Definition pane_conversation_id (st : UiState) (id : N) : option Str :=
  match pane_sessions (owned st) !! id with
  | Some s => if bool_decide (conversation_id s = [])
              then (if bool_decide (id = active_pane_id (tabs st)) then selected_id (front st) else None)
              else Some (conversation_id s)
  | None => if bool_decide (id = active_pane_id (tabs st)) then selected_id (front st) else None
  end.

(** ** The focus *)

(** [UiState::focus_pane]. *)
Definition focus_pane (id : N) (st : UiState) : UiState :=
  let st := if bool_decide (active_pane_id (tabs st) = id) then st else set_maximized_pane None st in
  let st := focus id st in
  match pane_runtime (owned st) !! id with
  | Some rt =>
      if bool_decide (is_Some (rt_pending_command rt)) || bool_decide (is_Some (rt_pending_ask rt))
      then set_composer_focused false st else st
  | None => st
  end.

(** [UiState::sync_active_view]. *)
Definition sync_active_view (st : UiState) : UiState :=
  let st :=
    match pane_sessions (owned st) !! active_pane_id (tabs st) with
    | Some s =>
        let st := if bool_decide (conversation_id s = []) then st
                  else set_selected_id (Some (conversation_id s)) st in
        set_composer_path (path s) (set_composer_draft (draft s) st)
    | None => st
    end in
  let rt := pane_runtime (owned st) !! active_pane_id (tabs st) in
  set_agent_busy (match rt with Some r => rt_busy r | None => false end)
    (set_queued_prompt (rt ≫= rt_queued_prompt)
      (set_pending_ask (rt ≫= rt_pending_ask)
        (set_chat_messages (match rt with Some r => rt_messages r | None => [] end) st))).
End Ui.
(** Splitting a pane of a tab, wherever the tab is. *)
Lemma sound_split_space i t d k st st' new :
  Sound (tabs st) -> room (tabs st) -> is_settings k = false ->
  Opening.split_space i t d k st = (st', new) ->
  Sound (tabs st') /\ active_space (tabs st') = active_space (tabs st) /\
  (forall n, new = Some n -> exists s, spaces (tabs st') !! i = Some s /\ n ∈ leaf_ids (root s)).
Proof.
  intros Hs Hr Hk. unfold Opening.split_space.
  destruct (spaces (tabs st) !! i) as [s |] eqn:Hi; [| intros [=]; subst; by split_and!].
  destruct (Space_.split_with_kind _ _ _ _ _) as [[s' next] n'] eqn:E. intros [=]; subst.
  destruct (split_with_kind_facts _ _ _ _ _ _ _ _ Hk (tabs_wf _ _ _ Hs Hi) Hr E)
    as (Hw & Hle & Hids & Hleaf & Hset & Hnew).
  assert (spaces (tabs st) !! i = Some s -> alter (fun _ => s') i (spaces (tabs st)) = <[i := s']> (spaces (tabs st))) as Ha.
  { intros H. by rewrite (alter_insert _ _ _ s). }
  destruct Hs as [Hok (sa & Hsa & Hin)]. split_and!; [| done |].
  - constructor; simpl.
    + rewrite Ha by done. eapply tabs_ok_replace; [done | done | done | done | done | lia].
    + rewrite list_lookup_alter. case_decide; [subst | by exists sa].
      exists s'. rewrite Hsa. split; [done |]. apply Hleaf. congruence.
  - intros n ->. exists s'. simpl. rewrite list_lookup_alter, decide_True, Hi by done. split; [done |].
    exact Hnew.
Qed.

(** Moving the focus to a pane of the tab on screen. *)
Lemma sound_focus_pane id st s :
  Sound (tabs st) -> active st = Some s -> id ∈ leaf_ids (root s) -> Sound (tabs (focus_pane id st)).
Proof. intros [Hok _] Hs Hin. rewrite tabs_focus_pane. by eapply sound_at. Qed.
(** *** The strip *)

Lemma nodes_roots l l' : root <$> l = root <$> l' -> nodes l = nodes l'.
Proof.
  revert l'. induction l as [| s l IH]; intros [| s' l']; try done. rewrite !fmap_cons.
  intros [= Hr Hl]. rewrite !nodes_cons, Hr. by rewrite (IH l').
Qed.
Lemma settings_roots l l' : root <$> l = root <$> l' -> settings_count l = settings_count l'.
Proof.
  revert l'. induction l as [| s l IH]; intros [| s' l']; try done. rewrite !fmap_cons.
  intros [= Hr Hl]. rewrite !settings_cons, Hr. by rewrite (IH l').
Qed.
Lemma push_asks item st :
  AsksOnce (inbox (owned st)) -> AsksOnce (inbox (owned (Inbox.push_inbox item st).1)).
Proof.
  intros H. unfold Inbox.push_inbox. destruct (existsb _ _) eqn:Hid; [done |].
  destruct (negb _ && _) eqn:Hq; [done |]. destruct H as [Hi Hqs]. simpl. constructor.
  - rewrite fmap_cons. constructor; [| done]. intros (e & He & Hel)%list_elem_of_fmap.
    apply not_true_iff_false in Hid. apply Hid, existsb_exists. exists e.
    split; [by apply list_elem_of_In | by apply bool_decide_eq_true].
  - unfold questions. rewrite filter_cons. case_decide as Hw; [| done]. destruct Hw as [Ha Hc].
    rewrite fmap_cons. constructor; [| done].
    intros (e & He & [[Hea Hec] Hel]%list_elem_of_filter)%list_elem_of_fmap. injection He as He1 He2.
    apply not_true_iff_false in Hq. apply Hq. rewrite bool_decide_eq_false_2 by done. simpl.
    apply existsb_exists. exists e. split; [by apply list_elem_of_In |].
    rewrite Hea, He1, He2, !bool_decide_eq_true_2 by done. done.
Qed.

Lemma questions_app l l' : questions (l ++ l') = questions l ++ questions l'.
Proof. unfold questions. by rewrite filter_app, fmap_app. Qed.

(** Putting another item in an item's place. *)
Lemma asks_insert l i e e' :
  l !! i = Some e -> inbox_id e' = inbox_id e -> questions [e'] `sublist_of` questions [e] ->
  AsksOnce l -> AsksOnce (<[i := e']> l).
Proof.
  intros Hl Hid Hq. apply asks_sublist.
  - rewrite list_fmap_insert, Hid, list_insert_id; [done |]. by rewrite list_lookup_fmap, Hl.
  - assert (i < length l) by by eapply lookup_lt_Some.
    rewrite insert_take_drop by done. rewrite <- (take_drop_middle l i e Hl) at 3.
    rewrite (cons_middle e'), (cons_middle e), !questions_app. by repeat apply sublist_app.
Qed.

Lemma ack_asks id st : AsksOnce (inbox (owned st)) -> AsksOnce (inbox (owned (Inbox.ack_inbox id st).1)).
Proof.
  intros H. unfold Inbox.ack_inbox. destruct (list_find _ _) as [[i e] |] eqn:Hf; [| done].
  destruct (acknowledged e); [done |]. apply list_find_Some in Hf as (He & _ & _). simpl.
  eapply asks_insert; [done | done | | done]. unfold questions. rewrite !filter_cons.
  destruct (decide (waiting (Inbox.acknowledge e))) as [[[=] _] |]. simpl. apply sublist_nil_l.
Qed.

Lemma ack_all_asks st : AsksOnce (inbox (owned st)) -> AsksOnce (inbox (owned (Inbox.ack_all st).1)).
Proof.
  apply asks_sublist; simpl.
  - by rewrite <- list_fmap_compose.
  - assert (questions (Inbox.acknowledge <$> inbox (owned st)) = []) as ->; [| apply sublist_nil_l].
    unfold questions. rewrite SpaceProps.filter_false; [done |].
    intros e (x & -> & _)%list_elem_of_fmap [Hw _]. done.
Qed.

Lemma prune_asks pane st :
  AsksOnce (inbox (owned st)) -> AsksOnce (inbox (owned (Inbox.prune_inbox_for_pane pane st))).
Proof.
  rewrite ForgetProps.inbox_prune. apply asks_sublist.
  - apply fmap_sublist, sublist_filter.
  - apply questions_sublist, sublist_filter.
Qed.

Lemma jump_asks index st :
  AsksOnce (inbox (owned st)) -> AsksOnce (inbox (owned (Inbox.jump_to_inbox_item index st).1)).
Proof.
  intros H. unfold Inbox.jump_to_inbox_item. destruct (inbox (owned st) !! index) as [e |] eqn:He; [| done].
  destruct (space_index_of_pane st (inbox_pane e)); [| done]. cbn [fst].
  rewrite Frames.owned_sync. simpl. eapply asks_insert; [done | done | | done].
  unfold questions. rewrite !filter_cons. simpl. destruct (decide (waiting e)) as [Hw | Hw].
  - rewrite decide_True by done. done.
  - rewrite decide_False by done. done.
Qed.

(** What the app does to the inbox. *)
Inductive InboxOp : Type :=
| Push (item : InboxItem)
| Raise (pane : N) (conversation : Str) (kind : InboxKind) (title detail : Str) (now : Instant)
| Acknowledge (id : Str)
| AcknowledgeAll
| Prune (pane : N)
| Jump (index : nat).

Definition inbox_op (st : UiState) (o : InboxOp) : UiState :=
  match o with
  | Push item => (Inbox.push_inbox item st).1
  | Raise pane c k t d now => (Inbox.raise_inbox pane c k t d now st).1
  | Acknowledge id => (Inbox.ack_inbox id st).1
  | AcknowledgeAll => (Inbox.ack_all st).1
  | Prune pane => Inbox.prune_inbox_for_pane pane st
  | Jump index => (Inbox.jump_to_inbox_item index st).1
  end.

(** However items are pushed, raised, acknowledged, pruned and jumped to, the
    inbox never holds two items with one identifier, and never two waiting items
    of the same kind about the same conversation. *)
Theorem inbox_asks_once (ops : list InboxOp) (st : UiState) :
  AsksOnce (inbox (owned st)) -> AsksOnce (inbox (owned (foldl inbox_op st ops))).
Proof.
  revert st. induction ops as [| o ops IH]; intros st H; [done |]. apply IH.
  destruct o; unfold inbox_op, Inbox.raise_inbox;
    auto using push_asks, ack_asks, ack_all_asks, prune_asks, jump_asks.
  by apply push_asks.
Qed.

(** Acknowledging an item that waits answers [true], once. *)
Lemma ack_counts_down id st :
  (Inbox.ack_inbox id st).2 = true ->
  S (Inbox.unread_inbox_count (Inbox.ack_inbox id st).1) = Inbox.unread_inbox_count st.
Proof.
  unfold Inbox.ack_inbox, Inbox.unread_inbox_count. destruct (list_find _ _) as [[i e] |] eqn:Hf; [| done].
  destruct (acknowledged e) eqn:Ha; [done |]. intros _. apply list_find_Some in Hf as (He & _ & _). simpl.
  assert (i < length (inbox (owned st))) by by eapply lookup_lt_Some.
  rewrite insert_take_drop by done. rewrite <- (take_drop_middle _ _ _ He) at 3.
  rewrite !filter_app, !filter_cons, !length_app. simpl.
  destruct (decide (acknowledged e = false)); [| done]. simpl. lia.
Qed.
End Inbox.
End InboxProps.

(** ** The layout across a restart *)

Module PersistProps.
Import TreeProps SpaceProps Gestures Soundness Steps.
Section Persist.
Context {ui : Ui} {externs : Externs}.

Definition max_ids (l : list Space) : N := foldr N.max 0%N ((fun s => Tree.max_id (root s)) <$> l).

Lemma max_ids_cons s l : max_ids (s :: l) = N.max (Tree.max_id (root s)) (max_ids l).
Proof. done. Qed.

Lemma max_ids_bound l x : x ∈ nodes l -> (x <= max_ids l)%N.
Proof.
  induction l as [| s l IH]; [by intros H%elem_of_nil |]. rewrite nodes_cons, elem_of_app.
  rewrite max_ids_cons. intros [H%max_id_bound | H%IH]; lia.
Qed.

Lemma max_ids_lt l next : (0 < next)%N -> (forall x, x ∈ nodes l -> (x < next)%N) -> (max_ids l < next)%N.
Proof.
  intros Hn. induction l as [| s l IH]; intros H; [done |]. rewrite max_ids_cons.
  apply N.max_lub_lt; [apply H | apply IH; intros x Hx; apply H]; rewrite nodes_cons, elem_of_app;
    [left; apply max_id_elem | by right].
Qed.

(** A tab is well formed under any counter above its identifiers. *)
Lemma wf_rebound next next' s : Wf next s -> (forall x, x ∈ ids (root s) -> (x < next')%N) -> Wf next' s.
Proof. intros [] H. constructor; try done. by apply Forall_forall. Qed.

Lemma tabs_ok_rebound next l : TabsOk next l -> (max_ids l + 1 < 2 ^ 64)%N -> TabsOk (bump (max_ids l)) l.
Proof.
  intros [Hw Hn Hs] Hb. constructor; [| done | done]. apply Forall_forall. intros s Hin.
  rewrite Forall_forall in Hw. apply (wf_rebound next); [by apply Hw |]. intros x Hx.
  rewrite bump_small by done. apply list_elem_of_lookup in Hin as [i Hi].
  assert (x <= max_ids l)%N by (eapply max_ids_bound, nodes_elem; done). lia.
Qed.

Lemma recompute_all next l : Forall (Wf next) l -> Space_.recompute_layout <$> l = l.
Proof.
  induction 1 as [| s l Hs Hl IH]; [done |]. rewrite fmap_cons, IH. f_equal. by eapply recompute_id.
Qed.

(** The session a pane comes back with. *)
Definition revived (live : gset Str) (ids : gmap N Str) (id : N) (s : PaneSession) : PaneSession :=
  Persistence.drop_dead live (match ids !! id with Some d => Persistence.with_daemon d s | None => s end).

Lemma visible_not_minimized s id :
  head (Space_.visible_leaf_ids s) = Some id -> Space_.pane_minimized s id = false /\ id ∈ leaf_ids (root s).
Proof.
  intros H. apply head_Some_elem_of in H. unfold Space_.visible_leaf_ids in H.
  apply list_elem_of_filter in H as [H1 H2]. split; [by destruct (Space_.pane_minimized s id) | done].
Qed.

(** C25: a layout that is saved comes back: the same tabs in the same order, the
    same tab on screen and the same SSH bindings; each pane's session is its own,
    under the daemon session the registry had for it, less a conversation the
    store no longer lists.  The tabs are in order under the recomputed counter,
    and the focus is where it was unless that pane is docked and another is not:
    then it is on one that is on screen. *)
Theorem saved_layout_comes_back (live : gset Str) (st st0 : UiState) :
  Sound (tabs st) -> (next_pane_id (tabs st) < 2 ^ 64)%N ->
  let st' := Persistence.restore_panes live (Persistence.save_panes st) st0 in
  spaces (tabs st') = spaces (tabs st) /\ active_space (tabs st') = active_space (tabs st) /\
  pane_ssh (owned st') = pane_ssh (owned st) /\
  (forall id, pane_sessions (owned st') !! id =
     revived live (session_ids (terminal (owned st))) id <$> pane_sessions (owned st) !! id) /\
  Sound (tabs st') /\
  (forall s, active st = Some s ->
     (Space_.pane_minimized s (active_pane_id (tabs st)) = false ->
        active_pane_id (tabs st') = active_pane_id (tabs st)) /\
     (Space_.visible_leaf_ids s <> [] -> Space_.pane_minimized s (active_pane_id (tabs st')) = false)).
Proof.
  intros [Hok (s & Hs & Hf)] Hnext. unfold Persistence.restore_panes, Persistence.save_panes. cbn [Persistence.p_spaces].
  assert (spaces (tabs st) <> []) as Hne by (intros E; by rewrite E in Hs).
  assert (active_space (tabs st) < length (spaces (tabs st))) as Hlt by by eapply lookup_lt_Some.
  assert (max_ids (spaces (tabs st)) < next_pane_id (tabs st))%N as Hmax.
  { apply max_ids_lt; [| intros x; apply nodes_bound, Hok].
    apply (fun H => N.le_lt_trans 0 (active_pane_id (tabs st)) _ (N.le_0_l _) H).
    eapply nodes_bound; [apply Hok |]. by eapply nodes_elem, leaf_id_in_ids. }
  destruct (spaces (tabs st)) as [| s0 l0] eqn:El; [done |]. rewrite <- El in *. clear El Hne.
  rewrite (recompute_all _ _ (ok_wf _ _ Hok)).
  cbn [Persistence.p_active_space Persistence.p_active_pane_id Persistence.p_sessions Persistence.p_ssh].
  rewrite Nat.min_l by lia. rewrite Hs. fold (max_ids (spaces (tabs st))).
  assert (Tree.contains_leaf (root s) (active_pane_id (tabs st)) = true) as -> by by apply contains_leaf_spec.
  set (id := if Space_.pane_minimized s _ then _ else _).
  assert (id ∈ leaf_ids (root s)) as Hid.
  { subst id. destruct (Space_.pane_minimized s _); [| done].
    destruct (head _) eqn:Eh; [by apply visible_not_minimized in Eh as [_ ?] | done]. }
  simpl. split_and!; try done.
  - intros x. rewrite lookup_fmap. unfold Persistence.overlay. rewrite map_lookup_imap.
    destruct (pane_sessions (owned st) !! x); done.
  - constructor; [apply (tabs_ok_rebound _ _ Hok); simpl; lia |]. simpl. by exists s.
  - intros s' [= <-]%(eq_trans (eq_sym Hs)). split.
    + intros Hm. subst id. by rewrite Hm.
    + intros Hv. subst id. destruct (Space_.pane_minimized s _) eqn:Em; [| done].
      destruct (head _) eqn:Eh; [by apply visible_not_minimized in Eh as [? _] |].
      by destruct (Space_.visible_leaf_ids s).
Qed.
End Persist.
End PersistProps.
◇ ◇ ◇ ◇ ◇ ◇ ◇
• [Task requirements]
When the line with "match pane_sessions (owned st) !! active_pane_id" is reached in the data above, start copying there, and copy each line exactly until the line with "let rt := pane_runtime" has been copied; copy nothing else.

• [Result]
    match pane_sessions (owned st) !! active_pane_id (tabs st) with
    | Some s =>
        let st := if bool_decide (conversation_id s = []) then st
                  else set_selected_id (Some (conversation_id s)) st in
        set_composer_path (path s) (set_composer_draft (draft s) st)
    | None => st
    end in
  let rt := pane_runtime (owned st) !! active_pane_id (tabs st) in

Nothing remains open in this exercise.